OrganizeSupport and improve data generation, access, and management in CGIAR
The Platform embraces the power of big data analytics, supporting CGIAR as it becomes a leader in generating actionable data-driven insights for stakeholders.
It builds capacity throughout CGIAR to generate and manage big data, assisting CGIAR and its partners’ efforts to comply with open access / open data principles to unlock important research and datasets. It empowers researchers to strengthen data analytical capacity, developing practical big data tools and services in a coordinated way. It also addresses critical gaps, both organizational and technical, expanding the horizon of CGIAR research.
Data quality guidelines
The Data Management Strategy is based on three pillars: establishing a process, supporting compliance, and enabling a data culture in alignment with the CGIAR Open Access and Data Management (OADM) Policy. In addition, the Big Data Platform has invested in an online tool (GARDIAN) that enables users to easily search and discover open datasets and publications across databases at all CGIAR Centers, with the intention of making this a key mechanism for monitoring and measuring compliance with the CGIAR open access policy. Some key guiding principles of the plan include:
- In accordance with the CGIAR OADM Policy, the Big Data Platform is mandated to produce international public goods and ensure that these are open via FAIR principles – that is, the data are Findable, Accessible, Interoperable and Reusable. This enables the data to be used to enhance innovation, impact, and uptake.

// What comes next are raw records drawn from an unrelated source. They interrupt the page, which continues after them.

(** A key that belongs to none of the caller's tokens is accepted after
    the logout exactly when it was before. *)
Lemma token_valid_after_logout_other st request s :
  (forall t, In t (tokens st) -> key t = s ->
             token_user t <> pk (request_user request)) ->
  token_valid (fst (Logout_post st request)) s = token_valid st s.
Proof.
  unfold token_valid, Logout_post. simpl. unfold USER_get. simpl.
  induction (tokens st) as [|t ts IH]; simpl; intro H; [reflexivity|].
  assert (IH' : forall t0, In t0 ts -> key t0 = s ->
                           token_user t0 <> pk (request_user request)).
  { intros t0 Ht0. apply H. right. exact Ht0. }
  destruct (Nat.eqb_spec (token_user t) (pk (request_user request))) as [He|He];
    simpl.
  - destruct (String.eqb_spec (key t) s) as [Hk|Hk].
    + exfalso. exact (H t (or_introl eq_refl) Hk He).
    + simpl. apply IH, IH'.
  - rewrite (IH IH'). reflexivity.
Qed.

(** X3.  Token keys being unique, after a logout every token the caller
    held is rejected, every token of another user is still stored and is
    accepted exactly when it was before, and users, codes and outbox are
    what they were; the answer is always 200. *)
Theorem logout_rejects_exactly_the_callers_tokens st request :
  keys_unique st ->
  (forall t, In t (tokens st) -> token_user t = pk (request_user request) ->
     token_valid (fst (Logout_post st request)) (key t) = false) /\
  (forall t, In t (tokens st) -> token_user t <> pk (request_user request) ->
     In t (tokens (fst (Logout_post st request))) /\
     token_valid (fst (Logout_post st request)) (key t)
     = token_valid st (key t)) /\
  users (fst (Logout_post st request)) = users st /\
  (forall k, objects k (fst (Logout_post st request)) = objects k st) /\
  outbox (fst (Logout_post st request)) = outbox st /\
  status (snd (Logout_post st request)) = HTTP_200_OK.
Proof.
  intro Hu. split; [|split; [|split; [|split; [|split]]]].
  - intros t Hin Hmine. apply token_valid_after_logout_mine; assumption.
  - intros t Hin Hother. split.
    + unfold Logout_post. simpl. apply filter_In. split; [exact Hin|].
      apply negb_true_iff, Nat.eqb_neq, Hother.
    + apply token_valid_after_logout_other. intros t' Hin' Hk.
      assert (t' = t) as -> by (eapply NoDup_map_same; eauto). exact Hother.
  - reflexivity.
  - intro k; destruct k; reflexivity.
  - reflexivity.
  - reflexivity.
Qed.

(** Alice logs out of a state in which Carol holds a token too. *)
Lemma logout_rejects_witness :
  let st := set_tokens [mkToken "tok-alice" 1; mkToken "tok-carol" 3] demo_db in
  token_valid st "tok-alice" = true /\
  token_valid (fst (Logout_post st (demo_request "x"))) "tok-alice" = false /\
  token_valid (fst (Logout_post st (demo_request "x"))) "tok-carol" = true.
Proof.
  intro st.
  assert (Hu : keys_unique st).
  { unfold keys_unique; simpl.
    repeat constructor; simpl; intuition discriminate. }
  destruct (logout_rejects_exactly_the_callers_tokens st (demo_request "x") Hu)
    as (Hmine & Hother & _).
  split; [reflexivity|]. split.
  - apply (Hmine (mkToken "tok-alice" 1)); simpl; auto.
  - destruct (Hother (mkToken "tok-carol" 3)) as [_ Hv];
      [simpl; auto|simpl; lia|].
    exact (eq_trans Hv eq_refl).
Defined.

Lemma NoDup_snoc {A} (l : list A) (x : A) :
  NoDup l -> ~ In x l -> NoDup (l ++ [x]).
Proof.
  induction l as [|y l IH]; simpl; intros Hnd Hx.
  - constructor; [tauto|constructor].
  - inversion Hnd as [|? ? Hy Hnd']; subst. constructor.
    + intro Hin. apply in_app_or in Hin as [Hin|[->|[]]]; tauto.
    + apply IH; tauto.
Qed.

Lemma Token_get_or_create_keys_unique generated u st :
  keys_unique st -> ~ In generated (map key (tokens st)) ->
  keys_unique (fst (fst (Token_get_or_create generated u st))).
Proof.
  unfold keys_unique, Token_get_or_create. intros Hu Hfresh.
  destruct (find (token_of (pk u)) (tokens st)); simpl; [exact Hu|].
  rewrite map_app. simpl. apply NoDup_snoc; assumption.
Qed.

(** X4.  Token keys being unique, the generator drawing an unused key and
    the backend returning a stored user: the token a login hands out is
    accepted on the state the login leaves, and is rejected once that user
    has logged out. *)
Theorem logout_revokes_the_token_of_the_login {C : Credentials}
    generated st request st1 response u request2 :
  keys_unique st ->
  ~ In generated (map key (tokens st)) ->
  Login_post generated st request = (st1, response) ->
  login_status response = HTTP_200_OK ->
  authenticate_user st (data request) = Some u ->
  USER_get (pk u) st = Some u ->
  request_user request2 = u ->
  exists k,
    login_body response = token k /\
    token_valid st1 k = true /\
    token_valid (fst (Logout_post st1 request2)) k = false.
Proof.
  intros Hu Hfresh Hp Hs Ha Hget Hreq.
  destruct (Login_post_success _ _ _ _ _ Hp Hs)
    as (u' & Ha' & _ & _ & Hact & Heq).
  rewrite Ha in Ha'. injection Ha' as <-.
  pose proof (Token_get_or_create_result generated u st) as Hr.
  pose proof (Token_get_or_create_keys_unique generated u st Hu Hfresh) as Hu1.
  destruct (Token_get_or_create generated u st) as [[st1' t] c].
  simpl in Heq, Hu1. injection Heq as -> ->.
  destruct Hr as (Hown & Hin & _ & Hus & _ & _).
  exists (key t). split; [reflexivity|]. split.
  - unfold token_valid. apply existsb_exists. exists t. split; [exact Hin|].
    rewrite String.eqb_refl. simpl.
    unfold USER_get in *. rewrite Hown, Hus, Hget. exact Hact.
  - apply token_valid_after_logout_mine; [exact Hu1|exact Hin|].
    rewrite Hreq. exact Hown.
Qed.

(** Carol logs in, receives "k1", and logs out again. *)
Lemma logout_revokes_witness :
  let st1 := fst (Login_post (C:=by_password) "k1" demo_db
                    (login_request "carol@example.com" "pw3" carol)) in
  exists k,
    token "k1" = token k /\
    token_valid st1 k = true /\
    token_valid (fst (Logout_post st1 (login_request EmptyString EmptyString carol)))
                k = false.
Proof.
  apply (logout_revokes_the_token_of_the_login (C:=by_password) "k1" demo_db
           (login_request "carol@example.com" "pw3" carol) _
           (mkLoginResponse (token "k1") 200) carol
           (login_request EmptyString EmptyString carol)).
  - unfold keys_unique; simpl. repeat constructor; simpl; intuition.
  - simpl. intuition discriminate.
  - reflexivity.
  - reflexivity.
  - reflexivity.
  - reflexivity.
  - reflexivity.
Defined.

(** ** Email-change issuance *)

(** X5.  For a request the serializer accepts, addresses being unique:
    the email-change view refuses with 400 "Email address already taken."
    and leaves the state alone when a verified user owns the candidate
    address; otherwise (nobody, or only an unverified user, owns it) it
    answers 201 with the candidate address, stores one code for the caller
    that carries the candidate address and hands it to the e-mail sender,
    and touches neither users, tokens nor the codes of the other kinds. *)
Theorem email_change_issuance_refuses_verified_owner {E : Externals}
    env st request :
  emails_unique st ->
  EmailChangeSerializer_is_valid (data request) = true ->
  (verified_owner (d_email (data request)) st = true ->
   EmailChange_post env st request
   = (st, mkResponse (detail email_taken) HTTP_400_BAD_REQUEST)) /\
  (verified_owner (d_email (data request)) st = false ->
   issued EmailChangeCode env (request_user request) (d_email (data request))
     st (fst (EmailChange_post env st request)) /\
   (exists r, In r (objects EmailChangeCode (fst (EmailChange_post env st request)))
              /\ code r = fresh_code env
              /\ new_email r = d_email (data request)) /\
   users (fst (EmailChange_post env st request)) = users st /\
   tokens (fst (EmailChange_post env st request)) = tokens st /\
   signup_codes (fst (EmailChange_post env st request)) = signup_codes st /\
   password_reset_codes (fst (EmailChange_post env st request))
   = password_reset_codes st /\
   snd (EmailChange_post env st request)
   = mkResponse
       (success_email "The email with the email change code will be sent soon."
                      (d_email (data request)))
       HTTP_201_CREATED).
Proof.
  intros Hu Hvalid. unfold verified_owner.
  rewrite existsb_first_by_email by exact Hu.
  unfold EmailChange_post. rewrite Hvalid. simpl.
  split; intros ->; [reflexivity|].
  split; [|split; [|repeat split]].
  - apply (issued_by_create_and_send EmailChangeCode).
  - eexists. split; [|split].
    + simpl. apply in_or_app. right. left. reflexivity.
    + reflexivity.
    + reflexivity.
Qed.

(** Alice may ask for the address of the unverified Bob but not for the
    address of the verified Carol. *)
Lemma email_change_issuance_witness :
  EmailChange_post (E:=lenient) demo_env demo_db
    (login_request "carol@example.com" EmptyString alice)
  = (demo_db, mkResponse (detail "Email address already taken.") 400) /\
  status (snd (EmailChange_post (E:=lenient) demo_env demo_db
                 (login_request "bob@example.com" EmptyString alice))) = 201.
Proof.
  assert (Hu : emails_unique demo_db).
  { unfold emails_unique; simpl.
    repeat constructor; simpl; intuition discriminate. }
  split.
  - apply (email_change_issuance_refuses_verified_owner (E:=lenient) demo_env
             demo_db _ Hu eq_refl).
    reflexivity.
  - destruct (email_change_issuance_refuses_verified_owner (E:=lenient) demo_env
                demo_db (login_request "bob@example.com" EmptyString alice)
                Hu eq_refl) as [_ H].
    destruct (H eq_refl) as (_ & _ & _ & _ & _ & _ & Hr).
    rewrite Hr. reflexivity.
Defined.

(** ** What a consumption changes, kind by kind *)

(** X6.  Consuming a valid signup code always answers 200.  Afterwards
    the row stored under the key of the code's user has [is_verified] set
    and the key, email, password and [is_active] flag of that user, every
    other user row is untouched, exactly one welcome mail to the user's
    address has been added to the outbox, the signup codes are the former
    ones without this user's, and password-reset codes, email-change codes
    and tokens are what they were. *)
Theorem signup_consumption_verifies_the_user {E : Externals}
    env st request action_code :
  check_is_valid SignupCode (now env) st (GET_code request) = inr action_code ->
  snd (ActionVerifyView_post SignupCode env st request)
  = mkResponse (success "User email address has been verified.") HTTP_200_OK /\
  USER_get (pk (user action_code))
           (fst (ActionVerifyView_post SignupCode env st request))
  = Some (with_verified (user action_code)) /\
  (exists u,
     USER_get (pk (user action_code))
              (fst (ActionVerifyView_post SignupCode env st request))
     = Some u /\
     is_verified u = true /\
     pk u = pk (user action_code) /\
     email u = email (user action_code) /\
     password u = password (user action_code) /\
     is_active u = is_active (user action_code)) /\
  (forall p, p <> pk (user action_code) ->
     USER_get p (fst (ActionVerifyView_post SignupCode env st request))
     = USER_get p st) /\
  outbox (fst (ActionVerifyView_post SignupCode env st request))
  = (outbox st
     ++ [mkMail WelcomeMail (email (user action_code)) EmptyString EmptyString])%list /\
  signup_codes (fst (ActionVerifyView_post SignupCode env st request))
  = filter (fun r => negb (owned_by (pk (user action_code)) r)) (signup_codes st) /\
  password_reset_codes (fst (ActionVerifyView_post SignupCode env st request))
  = password_reset_codes st /\
  email_change_codes (fst (ActionVerifyView_post SignupCode env st request))
  = email_change_codes st /\
  tokens (fst (ActionVerifyView_post SignupCode env st request)) = tokens st.
Proof.
  intro Hv. unfold ActionVerifyView_post. rewrite Hv. simpl.
  unfold verify_user.
  split; [reflexivity|].
  split; [|split; [|split; [|split; [|split; [|split; [|split]]]]]].
  - apply (USER_get_save (with_verified (user action_code))).
  - exists (with_verified (user action_code)).
    split; [apply (USER_get_save (with_verified (user action_code)))|].
    repeat split.
  - intros p Hp. apply (USER_get_save_other (with_verified (user action_code))).
    exact Hp.
  - rewrite outbox_User_save. reflexivity.
  - apply (f_equal (filter _)). apply (objects_User_save SignupCode).
  - apply (objects_User_save PasswordResetCode).
  - apply (objects_User_save EmailChangeCode).
  - apply tokens_User_save.
Qed.

(** Bob consumes his signup code "s3". *)
Lemma signup_consumption_witness :
  (exists u,
     USER_get 2 (fst (ActionVerifyView_post (E:=lenient) SignupCode demo_env
                        demo_db (demo_request "s3"))) = Some u /\
     is_verified u = true /\ email u = "bob@example.com") /\
  outbox (fst (ActionVerifyView_post (E:=lenient) SignupCode demo_env demo_db
                 (demo_request "s3")))
  = [mkMail WelcomeMail "bob@example.com" EmptyString EmptyString].
Proof.
  destruct (signup_consumption_verifies_the_user (E:=lenient) demo_env demo_db
              (demo_request "s3")
              (mkActionCode (mkCodeRow "s3" 2 5 105 "10.0.0.2" "l" EmptyString) bob)
              eq_refl) as (_ & _ & (u & Hu & Hver & _ & He & _) & _ & Ho & _).
  split; [|exact Ho].
  exists u. split; [exact Hu|]. split; [exact Hver|exact He].
Defined.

- The Big Data Platform also provides data managers at Centers a Data Management Support Pack. This tool was designed to help the research community produce high quality, reusable, and open data from research activities. It consists of documents, templates, and videos covering a range of aspects related to data management and interoperability, ranging from overarching concepts and strategies through to day-to-day activities.
- The Big Data Platform coordinates and supports a monthly webinar series and a number of cross-Center groups and Communities of Practice. These activities are designed to support the management and “FAIRification” of information resources and has one related Community of Practice on Ontologies that helps to classify agronomic and breeding concepts and knowledge.
To monitor and accelerate CGIAR Research Centers’ progress towards making their data Findable, Accessible, Interoperable and Reusable (FAIR) the Platform developed and launched a robust prototype of the first pan-CGIAR data search tool, enabling any user to do keyword searches and discover CGIAR publications and datasets.
This tool has been named the Global Agriculture Research Data Innovation and Acceleration Network (GARDIAN).
As of August 2018 GARDIAN showcased more than 93,000 publications and 2,100 datasets; it continues to grow, with several new features planned for 2018.
How GARDIAN changes the way we search and find data
Starting from machine-readable structured data, available on the different CGIAR center repositories with an open licence, and achieving FAIRness at the metadata level is only the first step towards the grander picture of deriving bigger, actionable knowledge and value from shared research data!
- By using data mining for discovering the meaning (semantics) of data,
- and expressing them as Semantic Web resources,
- and reusing established specifications (e.g. W3C RDF).
A constant risk for the Platform is that major privacy breach of farm and farmer data creates a controversial environment for working on Big Data related efforts. To mitigate this, the Platform monitored the external environment with the goal of using proactive communications with maximum transparency to protect the reputation of the Platform. In addition, in 2017 the Platform engaged a lawyer to survey the privacy and ethics frameworks of all Centers as well as external partners, and to develop high-level risk assessments and guidelines for the Platform and the CGIAR System as a whole.
This work will be built on in 2018, to produce guidelines and actionable support for Centers and others in the sector.